Awkwafina explained where her confidence comes from. “At first, it was from having nothing to lose, because I don’t come from a rich family. I was working at a bodega (she worked as a cashier) in New York. When you have nothing to lose, you would be surprised at how shameless you get.
“Also, ever since I was a kid, I had this [raspy] voice. I was called weird a lot. I would come home and my grandma who raised me would tell me, ‘Don’t let them tell you what weird is, because the things that they think are weird, will make you special.’ She always gave me that confidence and spunk.”
She recounted her growing up years. “The cool Asians didn’t like me. They were like, ‘Who’s that?’ So I didn’t really understand the way that the community takes care of each other when I was young. Because New York is so fragmented. There are so many different races. I hung out with people of every color.

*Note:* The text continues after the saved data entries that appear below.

(** ** Handles of one instance *)

Lemma ssh_keeps_consistent (c c' : ClusterConfig) (w w' : World) (r : result Handle) :
  ssh os c w = (r, c', w') ->
  handles_consistent os c w ->
  handles_consistent os c' w'
  /\ ClusterConfig_uncached c' = ClusterConfig_uncached c
  /\ next_oid w <= next_oid w'.
Proof.
  unfold ssh, cached_property, ssh_method. intros Hcall Hcons.
  pose proof Hcons as (Hs & Hp & Hd).
  destruct (cached_ssh c) as [h0|] eqn:Hc.
  { injection Hcall as <- <- <-. auto. }
  assert (Hfresh :
    handles_consistent os
      (set_cached_ssh {| oid := next_oid w;
                         made := Connection (host c)
                                   {| ssh_config := sshconfig c; run_pty := true;
                                      run_in_stream := false |} |} c)
      {| next_oid := S (next_oid w) |}).
  { split; [| split].
    - intros h [= <-]. simpl. split; [lia | reflexivity].
    - intros h Hh. simpl in Hh. destruct (Hp h Hh) as [Hlt Hm]. simpl. split; [lia |].
      exact Hm.
    - intros h1 h2 [= <-] Hh2. simpl in Hh2. destruct (Hp h2 Hh2) as [Hlt _].
      simpl. lia. }
  destruct (sshconfig c) as [p|] eqn:Hsc.
  - destruct (ssh_config_readable os p); [| injection Hcall as <- <- <-; auto].
    destruct (Connection_rejects os (host c)); simpl in Hcall;
      injection Hcall as <- <- <-; [auto |].
    split; [exact Hfresh | split; [now destruct c | simpl; lia]].
  - destruct (Connection_rejects os (host c)); simpl in Hcall;
      injection Hcall as <- <- <-; [auto |].
    split; [exact Hfresh | split; [now destruct c | simpl; lia]].
Qed.

Lemma prometheus_keeps_consistent (c c' : ClusterConfig) (w w' : World)
    (r : result Handle) :
  prometheus os c w = (r, c', w') ->
  handles_consistent os c w ->
  handles_consistent os c' w'
  /\ ClusterConfig_uncached c' = ClusterConfig_uncached c
  /\ next_oid w <= next_oid w'.
Proof.
  unfold prometheus, cached_property, prometheus_method. intros Hcall Hcons.
  pose proof Hcons as (Hs & Hp & Hd).
  destruct (cached_prometheus c) as [h0|] eqn:Hc.
  { injection Hcall as <- <- <-. auto. }
  destruct (match prometheus_headers_file c with
            | Some f => json_load os f | None => Ok (PDict []) end) as [hd|e].
  - destruct (prometheus_url c) as [url|] eqn:Hurl; simpl in Hcall;
      injection Hcall as <- <- <-; [| auto].
    split; [| split; [now destruct c | simpl; lia]].
    split; [| split].
    + intros h Hh. simpl in Hh. destruct (Hs h Hh) as [Hlt Hm]. simpl. split; [lia |].
      exact Hm.
    + intros h [= <-]. simpl. split; [lia | eauto].
    + intros h1 h2 Hh1 [= <-]. simpl in Hh1. destruct (Hs h1 Hh1) as [Hlt _].
      simpl. lia.
  - injection Hcall as <- <- <-. auto.
Qed.

(** X14. Whatever accessors are called on a cluster, in whatever order
    and with whatever outcome, its fields do not change, and the handles it
    holds were built from those fields by constructors that have run, and
    are two different objects. *)
Theorem lazy_handles_stay_consistent (calls : list accessor) (c : ClusterConfig)
    (w : World) :
  handles_consistent os c w ->
  handles_consistent os (fst (call_all os calls c w)) (snd (call_all os calls c w))
  /\ ClusterConfig_uncached (fst (call_all os calls c w)) = ClusterConfig_uncached c
  /\ next_oid w <= next_oid (snd (call_all os calls c w)).
Proof.
  revert c w. induction calls as [|[] calls IH]; intros c w Hc.
  - simpl. auto.
  - cbn [call_all]. destruct (ssh os c w) as [[r c'] w'] eqn:Hcall.
    destruct (ssh_keeps_consistent _ _ _ _ _ Hcall Hc) as (Hc' & Hf & Hle).
    destruct (IH c' w' Hc') as (H1 & H2 & H3).
    split; [exact H1 | split; [congruence | lia]].
  - cbn [call_all]. destruct (prometheus os c w) as [[r c'] w'] eqn:Hcall.
    destruct (prometheus_keeps_consistent _ _ _ _ _ Hcall Hc) as (Hc' & Hf & Hle).
    destruct (IH c' w' Hc') as (H1 & H2 & H3).
    split; [exact H1 | split; [congruence | lia]].
Qed.

(** ** Scoped current configuration and loader *)

Local Open Scope list_scope.

(** X1. When the body of a [using_config] scope completes or returns,
    the configuration current on entry is current again, whatever the body
    did to the current configuration and whether the scope was given a
    path or a configuration. *)
Theorem using_config_scope_restores {R} (cfg : config_source)
    (body : Config -> Globals -> outcome R * Globals) (g : Globals) :
  (forall e, fst (with_statement (using_config os cfg) body g) <> Raised e) ->
  config_var (snd (with_statement (using_config os cfg) body g)) = config_var g.
Proof.
  intros Hne.
  destruct (with_statement (using_config os cfg) body g) as [o g'] eqn:Hrun.
  exact (using_config_restores os cfg body g g' o Hrun Hne).
Qed.

(** X3. A [using_config] scope given a path that fails to load raises the
    error of the load, never runs its body and leaves the current
    configuration as it was. *)
Theorem using_config_parse_failure {R} (p : pathlike)
    (body : Config -> Globals -> outcome R * Globals) (g : Globals) (e : exn) :
  fst (parse_config os p g) = Raise e ->
  with_statement (using_config os (FromPath p)) body g
  = (Raised e, snd (parse_config os p g))
  /\ config_var (snd (parse_config os p g)) = config_var g.
Proof.
  intros Hfail. split.
  - unfold with_statement, using_config, cm_before.
    destruct (parse_config os p g) as [r g1]. simpl in *. now subst r.
  - apply parse_config_config_var.
Qed.

(** X4. Once a [using_config] scope is entered, [config()] returns the
    configuration of the scope without loading anything, and that
    configuration is the one given or the one parsed from the path given. *)
Theorem config_inside_scope (cfg : config_source) (g g1 : Globals) (c : Config)
    (token : Token) :
  cm_before (using_config os cfg) g = (Ok (c, token), g1) ->
  config os g1 = (Ok c, g1)
  /\ match cfg with
     | FromPath p => fst (parse_config os p g) = Ok c
     | FromConfig c0 => c = c0
     end.
Proof.
  intros Hb. destruct (using_config_before os _ _ _ _ _ Hb) as [_ Hv]. split.
  - unfold config. now rewrite Hv.
  - revert Hb. unfold using_config, cm_before. destruct cfg as [p|c0].
    + destruct (parse_config os p g) as [[c1|e] g2]; [| discriminate].
      simpl. now intros [= <- _ _].
    + simpl. now intros [= <- _ _].
Qed.

(** X5. A call of [config()] that returns leaves its result current, and
    every further call returns the same configuration and changes
    nothing. *)
Theorem config_is_cached (g g' : Globals) (c : Config) :
  config os g = (Ok c, g') ->
  config_var g' = Some c /\ config os g' = (Ok c, g').
Proof.
  unfold config. destruct (config_var g) as [cur|] eqn:Hcur.
  - intros [= <- <-]. now rewrite Hcur.
  - destruct (parse_config os _ g) as [[c1|e] g1]; [| discriminate].
    intros [= <- <-]. split; reflexivity.
Qed.

(** X6. [config()] fails only when no configuration is current, with the
    error of loading the file named by [SARC_CONFIG] (or the default
    file), and a failure leaves no configuration current. *)
Theorem config_failure_sets_nothing (g g' : Globals) (e : exn) :
  config os g = (Raise e, g') ->
  config_var g = None /\ config_var g' = None
  /\ fst (parse_config os (AsStr (default "config/sarc-dev.json" (env_SARC_CONFIG os))) g)
     = Raise e.
Proof.
  unfold config. destruct (config_var g) as [cur|] eqn:Hcur; [discriminate |].
  pose proof (parse_config_config_var os
    (AsStr (default "config/sarc-dev.json" (env_SARC_CONFIG os))) g) as Hv.
  destruct (parse_config os _ g) as [[c1|e1] g1]; [discriminate |].
  intros [= <- <-]. simpl in *. rewrite Hv. auto.
Qed.

(** X7. [parse_config] fails in four ways only: with the exception of
    [exists()] when that call raised; with the file-not-found
    [ConfigurationError] when [exists()] answered that nothing is there;
    with the malformed-JSON [ConfigurationError] when parsing raised
    [JSONDecodeError]; and otherwise with the exception of parsing itself,
    passed on unchanged and never a [JSONDecodeError]. *)
Theorem parse_config_error_kinds (p : pathlike) (g : Globals) (e : exn) :
  fst (parse_config os p g) = Raise e ->
  Path_exists os (Path_of os p) = Raise e
  \/ (Path_exists os (Path_of os p) = Ok false
      /\ e = ConfigurationError (missing_message (Path_of os p)))
  \/ (Path_exists os (Path_of os p) = Ok true
      /\ Config_parse_file os
           (set_config_folder (Some (path_str (Path_parent os (Path_of os p)))) g)
           (Path_of os p) = Raise JSONDecodeError
      /\ e = ConfigurationError (malformed_message (Path_of os p)))
  \/ (Path_exists os (Path_of os p) = Ok true
      /\ e <> JSONDecodeError
      /\ Config_parse_file os
           (set_config_folder (Some (path_str (Path_parent os (Path_of os p)))) g)
           (Path_of os p) = Raise e).
Proof.
  unfold parse_config.
  destruct (Path_exists os (Path_of os p)) as [[|]|e1]; simpl.
  - destruct (Config_parse_file os _ _) as [c|e0] eqn:Hp; [discriminate |].
    destruct e0; simpl; intros [= <-];
      try (right; right; left; now repeat split);
      right; right; right; repeat split; discriminate.
  - intros [= <-]. right. now left.
  - intros [= <-]. now left.
Qed.

Lemma with_using_config {R} (c : Config)
    (body : Config -> Globals -> outcome R * Globals) (g : Globals) :
  with_statement (using_config os (FromConfig c)) body g
  = match body c (set_config_var (Some c) g) with
    | (Raised e, g2) => (Raised e, g2)
    | (o, g2) => (o, set_config_var (config_var g) g2)
    end.
Proof.
  unfold with_statement, using_config, cm_before, cm_after, ContextVar_set,
    ContextVar_reset.
  now destruct (body c (set_config_var (Some c) g)) as [[| r | e] g2].
Qed.

(** X2. A [using_config] scope nested in another: once the inner scope
    is left without an exception the configuration of the outer scope is
    current, and once the outer scope is left the configuration from
    before it is. *)
Theorem using_config_nests (a b : Config)
    (inner : Config -> Globals -> outcome unit * Globals) (g : Globals) :
  (forall e, fst (inner b (set_config_var (Some b) (set_config_var (Some a) g)))
             <> Raised e) ->
  let outer_body := fun (_ : Config) (ga : Globals) =>
    let (o, gi) := with_statement (using_config os (FromConfig b)) inner ga in
    (Returned (config_var gi), gi) in
  fst (with_statement (using_config os (FromConfig a)) outer_body g)
  = Returned (Some a)
  /\ config_var (snd (with_statement (using_config os (FromConfig a)) outer_body g))
     = config_var g.
Proof.
  intros Hinner outer_body. rewrite (with_using_config a). subst outer_body. cbv beta.
  rewrite (with_using_config b).
  destruct (inner b _) as [[| r | e] g2] eqn:Hin; simpl.
  - split; reflexivity.
  - split; reflexivity.
  - now destruct (Hinner e).
Qed.

(** ** Lazy handles *)

(** X12. A call of a lazy accessor, successful or not, leaves [dict()] of
    the instance as it was: handles never show in the serialized form nor
    in equality. *)
Theorem handles_stay_out_of_dict :
  (forall c w r c1 w1,
     ssh os c w = (r, c1, w1) ->
     dict (M := ClusterConfig_model os) c1 = dict (M := ClusterConfig_model os) c)
  /\ (forall c w r c1 w1,
     prometheus os c w = (r, c1, w1) ->
     dict (M := ClusterConfig_model os) c1 = dict (M := ClusterConfig_model os) c)
  /\ (forall m w r m1 w1,
     database_instance os m w = (r, m1, w1) -> dict m1 = dict m).
Proof.
  split; [| split].
  - intros c w r c1 w1. unfold ssh, cached_property.
    destruct (cached_ssh c); [now intros [= <- <- <-] |].
    destruct (ssh_method os c w) as [[h|e] w']; intros [= <- <- <-];
      now rewrite !ClusterConfig_dict.
  - intros c w r c1 w1. unfold prometheus, cached_property.
    destruct (cached_prometheus c); [now intros [= <- <- <-] |].
    destruct (prometheus_method os c w) as [[h|e] w']; intros [= <- <- <-];
      now rewrite !ClusterConfig_dict.
  - intros m w r m1 w1. unfold database_instance, cached_property.
    destruct (cached_database_instance m); [now intros [= <- <- <-] |].
    destruct (database_instance_method os m w) as [[h|e] w']; intros [= <- <- <-];
      now rewrite !MongoConfig_dict.
Qed.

“As I grew older, especially when I entered this industry, the aspect of community became very apparent to me. We have to do things for each other and we have to look out for each other. I was also having conversations.
“I have had the pleasure of meeting Lucy Liu. I have talked to these other actors and actresses who came before us, who went through times where they were given roles that if you see them now, you are like, ‘This is a backward role. Why would an Asian person take that?’ And so now, it’s like an appreciation of what we do to each other as well as an appreciation for these stories that need to be told.”
On the success of “Crazy Rich Asians” and how it seems to encourage more films with Asian-American stories like “Always Be My Maybe” and “The Farewell,” Awkwafina remarked, “‘Crazy Rich Asians’ did set off a movement, for sure. What ‘Crazy Rich Asians’ did was show the world that these stories matter, that there is an audience for it and people feel something when they watch it.
On the talk that Jon M. Chu will direct the two sequels to “Crazy Rich Asians” at the same time, Awkwafina replied, “Oh man, that’s a lot of work (laughs). I heard something similar, but I don’t know.”